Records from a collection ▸

(** * HEAL core CDE knowledge graph: graph construction of [kg.py]

    A shallow embedding of [create_knowledge_graph] and [process_entries]
    and the properties of the node and edge sequences they hand to the
    network object. *)

From Stdlib Require Import ZArith NArith String Ascii Floats Uint63.
From stdpp Require Import base decidable list gmap.

Local Open Scope Z_scope.
#[local] Set Warnings "-clear-no-such-hyp".

(** ** Python strings *)

(** A Python [str] is a sequence of code points. *)
Definition str : Type := list N.

(** A literal of the source, written with its ASCII characters. *)
Definition lit (s : string) : str :=
  List.map N_of_ascii (list_ascii_of_string s).

(** [str.isspace] on one code point: the code points Python's
    [str.strip()] removes. *)
Definition is_whitespace (c : N) : bool :=
  ((9 <=? c) && (c <=? 13) || (28 <=? c) && (c <=? 32) ||
   (c =? 133) || (c =? 160) || (c =? 5760) ||
   (8192 <=? c) && (c <=? 8202) || (c =? 8232) || (c =? 8233) ||
   (c =? 8239) || (c =? 8287) || (c =? 12288))%N.

Fixpoint lstrip (s : str) : str :=
  match s with
  | [] => []
  | c :: s' => if is_whitespace c then lstrip s' else s
  end.

Definition rstrip (s : str) : str := reverse (lstrip (reverse s)).

(** [s.strip()] *)
Definition strip (s : str) : str := rstrip (lstrip s).

(** [s.split(sep)] for a one-character separator: at least one piece,
    empty pieces kept. *)
Fixpoint split (sep : N) (s : str) : list str :=
  match s with
  | [] => [[]]
  | c :: s' =>
      if (c =? sep)%N then [] :: split sep s'
      else match split sep s' with
           | [] => [[c]]
           | p :: ps => (c :: p) :: ps
           end
  end.
(** * Cholesky factorisation and triangular solve of [mat64/la/cholesky.go]

    A shallow embedding of [CholeskyL], [CholeskyR] and [CholeskySolve].

    - [float64] is the kernel's binary64 type [PrimFloat.float]: the same
      IEEE 754 values and roundings as Go's, with a single NaN.
    - [*mat64.Dense] is a location in a heap of dense matrices, so that the
      in-place update of the right-hand side and the aliasing of arguments
      are visible.
    - A Go panic is the [Panic] result; the heap reached so far is kept.
    - Every [for] loop of the source has a bound that is fixed when the loop
      starts, so each is a fold over the list of its indices. *)

From Stdlib Require Import ZArith Lia Floats List Bool Reals Lra.
From stdpp Require Import base list.
Import ListNotations.
(** A reference conversion for a fragment of the inputs of [std::stod],
    used to run [loadFromFile] on concrete files.  It agrees with
    [std::stod] on every string made of blanks followed by at most 15
    decimal digits (the value is exact), and on every string whose first
    non-blank character is a letter other than i, I, n, N (no conversion
    can be performed and [std::invalid_argument] is thrown).  Other strings
    are outside the fragment. *)
Definition digit_value (c : ascii) : option Z :=
  let n := Z.of_nat (nat_of_ascii c) in
  if (48 <=? n) && (n <=? 57) then Some (n - 48) else None.

Fixpoint read_digits (s : string) (acc : Z) : option Z :=
  match s with
  | EmptyString => Some acc
  | String c rest =>
      match digit_value c with
      | Some d => read_digits rest (10 * acc + d)
      | None => None
      end
  end.

Fixpoint skip_blanks (s : string) : string :=
  match s with
  | String " " rest => skip_blanks rest
  | _ => s
  end.

Definition stod_integers (s : string) : option float :=
  match skip_blanks s with
  | EmptyString => None
  | String c rest =>
      match read_digits (String c rest) 0 with
      | Some z => Some (double_of_Z z)
      | None => None
      end
  end.

End Coeffs.

(** ** temp_hw_statistics_enhanced.{hh,cc}: summary structs and
       [HWStatistics::calculatePowerWithActivity]

    Of [MemoryAccessStats] and [FUTypeUtilizationStats] only the counters
    are kept (the containers for heat maps and Gantt intervals are not
    read by the functions modelled here). *)

Module Enhanced.
Import Enums.
Lemma elementAt_list (i : Z) : elementAt this i = list_elementAt i l.
Proof.
  unfold elementAt, list_elementAt.
  rewrite any_is_any_list, elementAt_any_list.
  destruct (Z.leb_spec 0 i) as [Hge|Hlt].
  - replace (i <? 0) with false by (symmetry; apply Z.ltb_ge; lia).
    cbn [andb].
    destruct (Z.ltb_spec i (Z.of_nat (List.length l))) as [Hin|Hout].
    + destruct (nth_error l (Z.to_nat i)) eqn:Hn; [reflexivity|].
      apply nth_error_None in Hn. lia.
    + destruct (nth_error l (Z.to_nat i)) eqn:Hn;
        [|destruct (rev l); reflexivity].
      assert (Z.to_nat i < List.length l)%nat
        by (apply nth_error_Some; congruence).
      lia.
  - replace (i <? 0) with true by (symmetry; apply Z.ltb_lt; lia).
    cbn [andb]. destruct (rev l); reflexivity.
Qed.
Lemma first_list (predicate : option (T -> result bool)) :
  first this predicate = list_first (or_always predicate) l.
Proof.
  destruct predicate as [p|]; unfold first; cbn [or_always].
  - rewrite any_is_any_list. generalize (@None T) as element.
    clear this_produces.
    induction l as [|x l' IH]; intros element; cbn [any_list list_first].
    + destruct element; reflexivity.
    + destruct (p x) as [[|]|e]; cbn [bind];
        [reflexivity | apply IH | destruct element; reflexivity].
  - rewrite elementAt_list. unfold list_elementAt. cbn.
    destruct l; reflexivity.
Qed.

Lemma last_list (predicate : option (T -> result bool)) :
  last this predicate = list_last (or_always predicate) l.
Proof.
  unfold last, list_last. rewrite any_is_any_list.
  generalize (@None T) as found. clear this_produces.
  induction l as [|x l' IH]; intros found; cbn [any_list list_last_from].
  - destruct found; reflexivity.
  - destruct predicate as [p|]; cbn [or_always always bind].
    + destruct (p x) as [[|]|e]; cbn [bind];
        [apply IH | apply IH | destruct found; reflexivity].
    + apply IH.
Qed.

Lemma single_list (predicate : option (T -> result bool)) :
  single this predicate = list_single (or_always predicate) l.
Proof.
  unfold single, list_single.
  inversion this_produces as [s s' Hm | s s' x l' s'' Hm Hc Hr Hp]; subst;
    rewrite Hm; [reflexivity|].
  rewrite Hc. cbn [bind].
  inversion Hp as [t t' Hm2 | t t' y l2 t'' Hm2 Hc2 Hr2 Hp2]; subst;
    rewrite Hm2; [|reflexivity].
  destruct predicate as [p|]; cbn [or_always always bind]; [|reflexivity].
  destruct (p x) as [[|]|e]; reflexivity.
Qed.
End TerminalFacts.




(** ** The sort behind [orderBy] *)

Section SortFacts.
Context {T : Type}.
Variable comparefn : T -> T -> Z.

Lemma sort_insert_perm (x : T) (l : list T) :
  Permutation (x :: l) (sort_insert comparefn x l).
Proof.
  induction l as [|y l IH]; cbn [sort_insert]; [apply Permutation_refl|].
  destruct (comparefn x y <=? 0); [apply Permutation_refl|].
  eapply perm_trans; [apply perm_swap|]. apply perm_skip. exact IH.
Qed.

Lemma Array_sort_perm (l : list T) : Permutation l (Array_sort comparefn l).
Proof.
  induction l as [|x l IH]; [apply perm_nil|].
  unfold Array_sort in *. cbn [fold_right].
  eapply perm_trans; [apply perm_skip; exact IH|]. apply sort_insert_perm.
Qed.

Lemma Array_sort_length (l : list T) :
  List.length (Array_sort comparefn l) = List.length l.
Proof.
  symmetry. apply Permutation_length, Array_sort_perm.
Qed.

(** An order [le] that [comparefn] decides. *)
Variable le : T -> T -> Prop.
Hypothesis le_decided : forall a b, comparefn a b <= 0 <-> le a b.
Hypothesis le_total : forall a b, le a b \/ le b a.
Hypothesis le_trans : forall a b c, le a b -> le b c -> le a c.

Lemma sort_insert_sorted (x : T) (l : list T) :
  StronglySorted le l -> StronglySorted le (sort_insert comparefn x l).
Proof.
  induction 1 as [|y l Hs IH Hall]; cbn [sort_insert].
  - repeat constructor.
  - destruct (Z.leb_spec (comparefn x y) 0) as [Hle|Hgt].
    + apply le_decided in Hle. constructor; [constructor; assumption|].
      constructor; [assumption|].
      eapply Forall_impl; [|exact Hall]. intros z Hz.
      eapply le_trans; eassumption.
    + assert (Hyx : le y x).
      { destruct (le_total x y) as [Hxy|Hyx]; [|assumption].
        apply le_decided in Hxy. lia. }
      constructor; [assumption|].
      eapply Permutation_Forall; [apply sort_insert_perm|].
      constructor; assumption.
Qed.

Lemma Array_sort_sorted (l : list T) :
  StronglySorted le (Array_sort comparefn l).
Proof.
  induction l as [|x l IH]; [constructor|].
  unfold Array_sort in *. cbn [fold_right].
  apply sort_insert_sorted. exact IH.
Qed.

(** Stability: a class of elements that [comparefn] does not put one
    after the other keeps its order. *)
Lemma sort_insert_stable (P : T -> bool) (x : T) (l : list T) :
  (forall a b, P a = true -> P b = true -> comparefn a b <= 0) ->
  List.filter P (sort_insert comparefn x l) = List.filter P (x :: l).
Proof.
  intros Hclass. induction l as [|y l IH]; cbn [sort_insert]; [reflexivity|].
  destruct (Z.leb_spec (comparefn x y) 0) as [Hle|Hgt]; [reflexivity|].
  cbn [List.filter] in *. destruct (P y) eqn:Hy.
  - destruct (P x) eqn:Hx.
    + specialize (Hclass x y Hx Hy). lia.
    + rewrite IH. reflexivity.
  - exact IH.
Qed.

Lemma Array_sort_stable (P : T -> bool) (l : list T) :
  (forall a b, P a = true -> P b = true -> comparefn a b <= 0) ->
  List.filter P (Array_sort comparefn l) = List.filter P l.
Proof.
  intros Hclass. induction l as [|x l IH]; [reflexivity|].
  unfold Array_sort in *. cbn [fold_right].
  rewrite sort_insert_stable by assumption.
  cbn [List.filter]. rewrite IH. reflexivity.
Qed.
End SortFacts.

Lemma Array_sort_ext {T : Type} (f g : T -> T -> Z) (l : list T) :
  (forall a b, f a b = g a b) -> Array_sort f l = Array_sort g l.
Proof.
  intros H. unfold Array_sort.
  induction l as [|x l IH]; [reflexivity|]. cbn [fold_right]. rewrite IH.
  generalize (fold_right (sort_insert g) [] l) as sorted.
  induction sorted as [|y sorted IHs]; [reflexivity|].
  cbn [sort_insert]. rewrite H, IHs. reflexivity.
Qed.

(** ** [orderBy] and [thenBy] *)

Section OrderByFacts.
Context {T : Type}.
Variable this : Enumerable T.
Variable selectors : list (selector_link T).

Let E := orderBy_enumerable this selectors.

Lemma orderBy_follows_cursor (array : list T) i l iend :
  Produces (ArrayEnumerator array) i l iend ->
  Produces E (Some {| ord_array := array; ord_index := i |}) l
    (Some {| ord_array := array; ord_index := iend |}).
Proof.
  induction 1 as [s s' Hm | s s' x l s'' Hm Hc Hr Hp IH].
  - apply Produces_done.
    change (ordered_moveNext {| ord_array := array; ord_index := s |}
            = (Some {| ord_array := array; ord_index := s' |}, Ok false)).
    unfold ordered_moveNext. cbn [ord_array ord_index].
    change (array_moveNext array s) with (moveNext (ArrayEnumerator array) s).
    rewrite Hm. reflexivity.
  - apply Produces_next
      with (s' := Some {| ord_array := array; ord_index := s' |}).
    + change (ordered_moveNext {| ord_array := array; ord_index := s |}
              = (Some {| ord_array := array; ord_index := s' |}, Ok true)).
      unfold ordered_moveNext. cbn [ord_array ord_index].
      change (array_moveNext array s)
        with (moveNext (ArrayEnumerator array) s).
      rewrite Hm. reflexivity.
    + exact Hc.
    + exact Hr.
    + exact IH.
Qed.

Lemma orderBy_produces (array : list T) :
  toArray this = Ok array ->
  let sorted := Array_sort (sort_comparator selectors) array in
  Produces E (getEnumerator E) sorted
    (Some {| ord_array := sorted;
             ord_index := Z.of_nat (List.length sorted) |}).
Proof.
  intros Harray sorted.
  pose proof (orderBy_follows_cursor (array_produces sorted)) as H.
  assert (Hstep : moveNext E None
                  = moveNext E (Some {| ord_array := sorted;
                                        ord_index := -1 |})).
  { change (orderBy_moveNext this selectors None
            = ordered_moveNext {| ord_array := sorted; ord_index := -1 |}).
    unfold orderBy_moveNext, orderBy_lazyInitialize.
    rewrite Harray. reflexivity. }
  assert (Hrest : rest E None
                  = rest E (Some {| ord_array := sorted; ord_index := -1 |})).
  { change (orderBy_rest this None = array_rest sorted (-1)).
    unfold orderBy_rest, array_rest, length_. rewrite Harray.
    unfold sorted. rewrite Array_sort_length. lia. }
  eapply produces_same_start; [exact Hstep | exact Hrest | exact H].
Qed.

Lemma orderBy_toArray (array : list T) :
  toArray this = Ok array ->
  toArray E = Ok (Array_sort (sort_comparator selectors) array).
Proof.
  intros H. unfold toArray.
  rewrite (produces_traverse (orderBy_produces H)). reflexivity.
Qed.
End OrderByFacts.

Section TwoKeysFacts.
Context {T : Type}.
Variables k1 k2 : T -> Z.

Lemma thenBy_comparator (a b : T) :
  sort_comparator
    [mkLink k2 ASCENDING Comparer_compare; mkLink k1 ASCENDING Comparer_compare]
    a b
  = compare_keys k1 k2 a b.
Proof.
  unfold sort_comparator, compare_keys, Comparer_compare, ASCENDING.
  cbn [rev app compare_from link_keySelector link_comparer link_direction].
  destruct (Z.ltb_spec (k1 a) (k1 b)); [reflexivity|].
  destruct (Z.ltb_spec (k1 b) (k1 a)).
  - replace (k1 a >? k1 b) with true by (symmetry; apply Z.gtb_lt; lia).
    reflexivity.
  - replace (k1 a >? k1 b) with false
      by (symmetry; rewrite Z.gtb_ltb; apply Z.ltb_ge; lia).
    cbn [Z.eqb negb].
    destruct (Z.ltb_spec (k2 a) (k2 b)); [reflexivity|].
    destruct (Z.ltb_spec (k2 b) (k2 a)).
    + replace (k2 a >? k2 b) with true by (symmetry; apply Z.gtb_lt; lia).
      reflexivity.
    + replace (k2 a >? k2 b) with false
        by (symmetry; rewrite Z.gtb_ltb; apply Z.ltb_ge; lia).
      reflexivity.
Qed.

Lemma compare_keys_decides (a b : T) :
  compare_keys k1 k2 a b <= 0 <-> keys_le k1 k2 a b.
Proof.
  unfold compare_keys, keys_le.
  destruct (Z.ltb_spec (k1 a) (k1 b)); [split; [tauto|lia]|].
  destruct (Z.ltb_spec (k1 b) (k1 a)); [split; lia|].
  destruct (Z.ltb_spec (k2 a) (k2 b)); [split; lia|].
  destruct (Z.ltb_spec (k2 b) (k2 a)); split; lia.
Qed.

Lemma keys_le_total (a b : T) : keys_le k1 k2 a b \/ keys_le k1 k2 b a.
Proof. unfold keys_le. lia. Qed.

Lemma keys_le_trans (a b c : T) :
  keys_le k1 k2 a b -> keys_le k1 k2 b c -> keys_le k1 k2 a c.
Proof. unfold keys_le. lia. Qed.

Lemma has_keys_class (x y : Z) (a b : T) :
  has_keys k1 k2 x y a = true -> has_keys k1 k2 x y b = true ->
  compare_keys k1 k2 a b <= 0.
Proof.
  unfold has_keys. intros Ha Hb.
  apply andb_true_iff in Ha, Hb. destruct Ha as [Ha1 Ha2], Hb as [Hb1 Hb2].
  apply Z.eqb_eq in Ha1, Ha2, Hb1, Hb2.
  apply compare_keys_decides. unfold keys_le. lia.
Qed.
End TwoKeysFacts.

Work task ▸
Scan the records for lines that hold "heap", and reproduce each one you find.

Response ▸
    - [*mat64.Dense] is a location in a heap of dense matrices, so that the
    - A Go panic is the [Panic] result; the heap reached so far is kept.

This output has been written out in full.